From Russia, with Love received broadly positive reviews at the time of publication. The book's sales were boosted by an advertising campaign that played upon a visit by the British Prime Minister Anthony Eden to the Goldeneye estate, and the publication of an article in Life, which listed From Russia, with Love as one of US President John F. Kennedy's ten favourite books. The story was serialised in the Daily Express newspaper, first in an abridged, multi-part form and then as a comic strip. In 1963 it was adapted into the second film in the Bond series, starring Sean Connery.

==Plot==

Not that it matters, but a great deal of the background to this story is accurate. ...
SMERSH, a contraction of Smiert Spionam—Death to Spies—exists and remains today the most secret department of the Soviet government.
— Ian Fleming, From Russia, with Love, Author's note

SMERSH, the Soviet counterintelligence agency, plans to commit a grand act of terrorism in the intelligence field.
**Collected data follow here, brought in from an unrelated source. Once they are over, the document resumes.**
(* ===== verification/IngressTheorems.v ===== *)
(** What verified ingress promises: an identity tells every fact it was made from,
    and facts are admitted exactly within their bounds. *)
From stdpp Require Import base list gmap strings sorting.
From Stdlib Require Import ZArith Lia.
From S2P Require Import Prelude Utf8 RequestId RateLimit PartitionStoreFacts CoreLimits SecurityPartition SecurityPartitionTheorems Ingress.

(** * Sorting and removing duplicates *)
Module IngressCorrect.
Import Limits.SealedKeys Ingress PartitionCorrect.

Lemma bytes_leb_cons x y a b : bytes_leb (x :: a) (y :: b) = true ↔ x < y ∨ x = y ∧ bytes_leb a b = true.
Proof. simpl. by rewrite orb_true_iff, andb_true_iff, Z.ltb_lt, Z.eqb_eq. Qed.

Lemma bytes_leb_antisym a : ∀ b, bytes_leb a b = true → bytes_leb b a = true → a = b.
Proof.
  induction a as [|x a IH]; intros [|y b]; [done..|]. rewrite !bytes_leb_cons.
  intros [?|[-> Hab]] [?|[? Hba]]; try lia. f_equal. by apply IH.
Qed.

#[export] Instance str_le_trans : Transitive str_le.
Proof. intros a b c. apply bytes_leb_trans. Qed.
#[export] Instance str_le_total : Total str_le.
Proof. intros a b. apply bytes_leb_total. Qed.
#[export] Instance claim_le_total : Total claim_le.
Proof.
  intros a b. unfold claim_le, claim_leb. destruct (decide (as_bytes a.1 = as_bytes b.1)) as [E|E].
  - rewrite !bool_decide_true by done. apply bytes_leb_total.
  - rewrite !bool_decide_false by done. apply bytes_leb_total.
Qed.
#[export] Instance claim_le_trans : Transitive claim_le.
Proof.
  intros a b c. unfold claim_le, claim_leb. intros H1 H2.
  destruct (decide (as_bytes a.1 = as_bytes b.1)) as [E1|E1]; [rewrite bool_decide_true in H1 by done|rewrite bool_decide_false in H1 by done];
  destruct (decide (as_bytes b.1 = as_bytes c.1)) as [E2|E2]; [rewrite bool_decide_true in H2 by done|rewrite bool_decide_false in H2 by done|
    rewrite bool_decide_true in H2 by done|rewrite bool_decide_false in H2 by done].
  - rewrite bool_decide_true by congruence. by eapply bytes_leb_trans.
  - rewrite bool_decide_false by congruence. by rewrite E1.
  - rewrite bool_decide_false by congruence. by rewrite <- E2.
  - case_bool_decide as E3; [|by eapply bytes_leb_trans]. exfalso. apply E1. apply bytes_leb_antisym; [done|]. by rewrite E3.
Qed.

Definition string_ok (s : list Z) : Prop := Forall is_scalar s.
Definition claim_ok (c : claim) : Prop := string_ok c.1 ∧ string_ok c.2.

Lemma claim_le_antisym a b : claim_ok a → claim_ok b → claim_le a b → claim_le b a → a = b.
Proof.
  intros [Ha1 Ha2] [Hb1 Hb2]. unfold claim_le, claim_leb. destruct (decide (as_bytes a.1 = as_bytes b.1)) as [E|E].
  - rewrite !bool_decide_true by done. intros H1 H2. apply bytes_leb_antisym in H1; [|done].
    apply as_bytes_inj in E; [|done..]. apply as_bytes_inj in H1; [|done..]. destruct a, b; simpl in *; congruence.
  - rewrite !bool_decide_false by done. intros H1 H2. by apply bytes_leb_antisym in H1.
Qed.

Section dedup.
Context {A : Type} `{EqDecision A} (R : relation A).
(** * Terminal interface: the agent turn loop, its transcript and its
      save/load commands

    A shallow embedding of [src/terminal_interface.py].  The Python program
    keeps the conversation as a list of dictionaries ([self.messages]); the
    embedding keeps it as a list of JSON-like values, threads the outside
    world (the remote API, the tools, the file system) explicitly, and
    returns what the program prints as a list of lines. *)

From Stdlib Require Import String Ascii List ZArith Lia Bool Arith.
From Stdlib Require Import DecimalString DecimalZ DecimalFacts DecimalPos.
Import ListNotations.
Open Scope string_scope.

Set Warnings "-register-all".

(** ** Python values that occur in a transcript

    [None], booleans, integers, strings, lists and dictionaries.  A Python
    [dict] keeps insertion order, and [json.dumps] prints in that order, so a
    dictionary is an association list; a Python string is a sequence of code
    points, of which the model keeps those below 256 (one [ascii] each).
    Floating-point numbers, and strings with a code point of 256 or more,
    are outside the model; where the program reads one from a file the
    model says so (see [Json.Beyond]). *)

Inductive json : Type :=
| JNull
| JBool (b : bool)
| JNum (n : Z)
| JStr (s : string)
| JArr (items : list json)
| JObj (members : list (string * json)).

(** [d.get(k)] / [d[k]]: the value bound to [k], if any. *)
Fixpoint dict_get (k : string) (d : list (string * json)) : option json :=
  match d with
  | [] => None
  | (k', v) :: d' => if String.eqb k k' then Some v else dict_get k d'
  end.

(** [d[k] = v]: replaces the binding in place, or adds it at the end. *)
Fixpoint dict_set (k : string) (v : json) (d : list (string * json))
  : list (string * json) :=
  match d with
  | [] => [(k, v)]
  | (k', v') :: d' =>
      if String.eqb k k' then (k', v) :: d' else (k', v') :: dict_set k v d'
  end.
(** * Tic-tac-toe: minimax and alpha-beta search (tictactoe_game.py)

    A shallow embedding of the rules and of the two search procedures of
    [tictactoe_game.py], and the properties of the design document that
    concern them.

    - A board is a Python list of one-character strings: [list string].
      The empty cell is the string [" "]; marks are compared as strings.
    - Python integers are [Z]; list indices are [nat]; [None] is the
      [None] of [option].
    - A call either returns or raises: [result].  [board[i]] outside the
      list raises [IndexError].  The searches are recursive and not
      structurally so: they take the depth of call stack still available,
      and raise [RecursionError] when it is used up.
    - The global node counters are threaded through the searches. *)

From stdpp Require Import base list sorting strings pretty gmap.
From Stdlib Require Import ZArith Lia Ascii.

Local Open Scope Z_scope.

(** ** Outcomes of a call *)

Inductive exn : Set := IndexError | RecursionError.

Inductive result (A : Type) : Type :=
| Ok (a : A)
| Raise (e : exn).
Arguments Ok {A} a.
Arguments Raise {A} e.

(** Sequencing: an exception raised by the first call ends the second. *)
Definition bind {A B : Type} (r : result A) (k : A → result B) : result B :=
  match r with Ok a => k a | Raise e => Raise e end.

Notation "x <- r ;; k" := (bind r (λ x, k))
  (at level 100, r at next level, right associativity).

(** ** Game rules and helpers *)

Abbreviation board := (list string).
Definition EMPTY : string := " ".

Definition LINES : list (nat * nat * nat) :=
  [ (0, 1, 2); (3, 4, 5); (6, 7, 8);
    (0, 3, 6); (1, 4, 7); (2, 5, 8);
    (0, 4, 8); (2, 4, 6) ]%nat.

(** [board[i]] *)
Definition getitem (b : board) (i : nat) : result string :=
  match b !! i with
  | Some v => Ok v
  | None => Raise IndexError
  end.

(** [b[i] = v] *)
Definition setitem (b : board) (i : nat) (v : string) : result board :=
  if decide (i < length b)%nat then Ok (<[i := v]> b) else Raise IndexError.

(** The loop of [winner] over the lines still to be looked at.  The test
    is [board[a] != ' ' and board[a] == board[b] == board[c]]: it reads the
    cells from left to right and stops at the first comparison that
    fails. *)
Fixpoint winner_in (lines : list (nat * nat * nat)) (b : board)
  : result (option string) :=
  match lines with
  | [] => Ok None
  | (i, j, k) :: rest =>
      x <- getitem b i ;;
      if negb (String.eqb x EMPTY) then
        y <- getitem b j ;;
        if String.eqb x y then
          z <- getitem b k ;;
          if String.eqb y z then Ok (Some x) else winner_in rest b
        else winner_in rest b
      else winner_in rest b
  end.

Definition winner (b : board) : result (option string) := winner_in LINES b.
(** * The gaodun extractor of hydrz/lux: a shallow embedding and its properties

    The Go package [extractors/gaodun] resolves a course URL into a list of
    media descriptors.  This file embeds the gateway client, the locator
    (regular expressions over URLs), the file-name sanitizer, the schema
    classifier, the two tree walkers and the resource resolver, and proves
    the properties of the specification about them.

    Conventions of the embedding:
    - a Go [string] is a sequence of bytes: record fields are [string],
      byte-level functions work on [bytes = list ascii];
    - a Go [int] is a [Z]; the one multiplication of the package wraps at 64
      bits;
    - a Go map is a [gmap]; the order in which [range] visits it is chosen
      by a [MapRange] oracle, any permutation of the entries;
    - a pair [(value, error)] is a [result]; a pointer that may be nil is an
      [option];
    - goroutines that append to a mutex-protected slice and are joined by a
      [WaitGroup] are a [Scheduler] oracle that interleaves their appends;
    - a gateway call is a function of its arguments: the remote catalogue
      does not change during one extraction;
    - logging ([slog]) has no influence on what is returned and is left
      out. *)

From Stdlib Require Import ZArith Ascii String DecimalString.
From stdpp Require Import gmap strings list fin_maps.
(** X8: identifiers that came in with the surrounding call win over
    those of the client span: when the incoming metadata has a parseable
    value under both trace keys, the carrier [setIDs] builds decodes to
    what the incoming metadata decodes to, whatever the span. *)
Theorem inbound_ids_shadow_span (sp : Span) (ctx : Context) (md : MD) :
  TraceID sp ≠ 0 ->
  FromIncomingContext ctx = Some md ->
  is_Some (first_parsed (default [] (md !! traceIDKey))) ->
  is_Some (first_parsed (default [] (md !! parentIDKey))) ->
  getIDs (transport (setIDs (Some sp) ctx)) = getIDs ctx.
Proof.
  intros Hne Hmd Ht Hp.
  rewrite (getIDs_setIDs sp ctx Hne), (getIDs_incoming ctx md Hmd), Hmd.
  cbn [mbind option_bind]. unfold getID.
  destruct Ht as [t Ht]. destruct Hp as [p Hp].
  rewrite !getID_values_first_parsed, !first_parsed_app, Ht, Hp. reflexivity.
Qed.

Lemma inbound_ids_shadow_span_witness :
  getIDs (transport (setIDs (Some (span_with 77 88)) bothIDsCtx)) = (12, 34).
Proof.
  change (12, 34) with (getIDs bothIDsCtx).
  apply (inbound_ids_shadow_span (span_with 77 88) bothIDsCtx
           {[traceIDKey := ["12"]; parentIDKey := ["34"]]}).
  - discriminate.
  - reflexivity.
  - exists 12. reflexivity.
  - exists 34. reflexivity.
Defined.

(** ** The interceptors and the codec together *)

Section MoreInterceptorFacts.
Context {T : Type} `{TracerOps T} `{Defaults}.
Context {Value ClientConn CallOption : Type}.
For this, it targets the British secret service agent James Bond. Due in part to his role in the defeat of the SMERSH agents Le Chiffre, Mr Big and Hugo Drax, Bond has been listed as an enemy of the Soviet state and a "death warrant" is issued for him. His death is planned to precipitate a major sex scandal, which will run in the world press for months and leave his and his service's reputations in tatters. Bond's killer is to be the SMERSH executioner Donovan "Red" Grant, a British Army deserter and psychopath whose homicidal urges coincide with the full moon. Kronsteen, SMERSH's chess-playing master planner, and Colonel Rosa Klebb, the head of Operations and Executions, devise the operation. They instruct an attractive young cipher clerk, Corporal Tatiana Romanova, to tell the British that she wants to defect from her post in Istanbul and claim to have fallen in love with Bond after seeing a photograph of him. As an added lure, Romanova will provide the British with a Spektor, a Soviet decoding device much coveted by MI6. She is not told the details or purpose of the plan.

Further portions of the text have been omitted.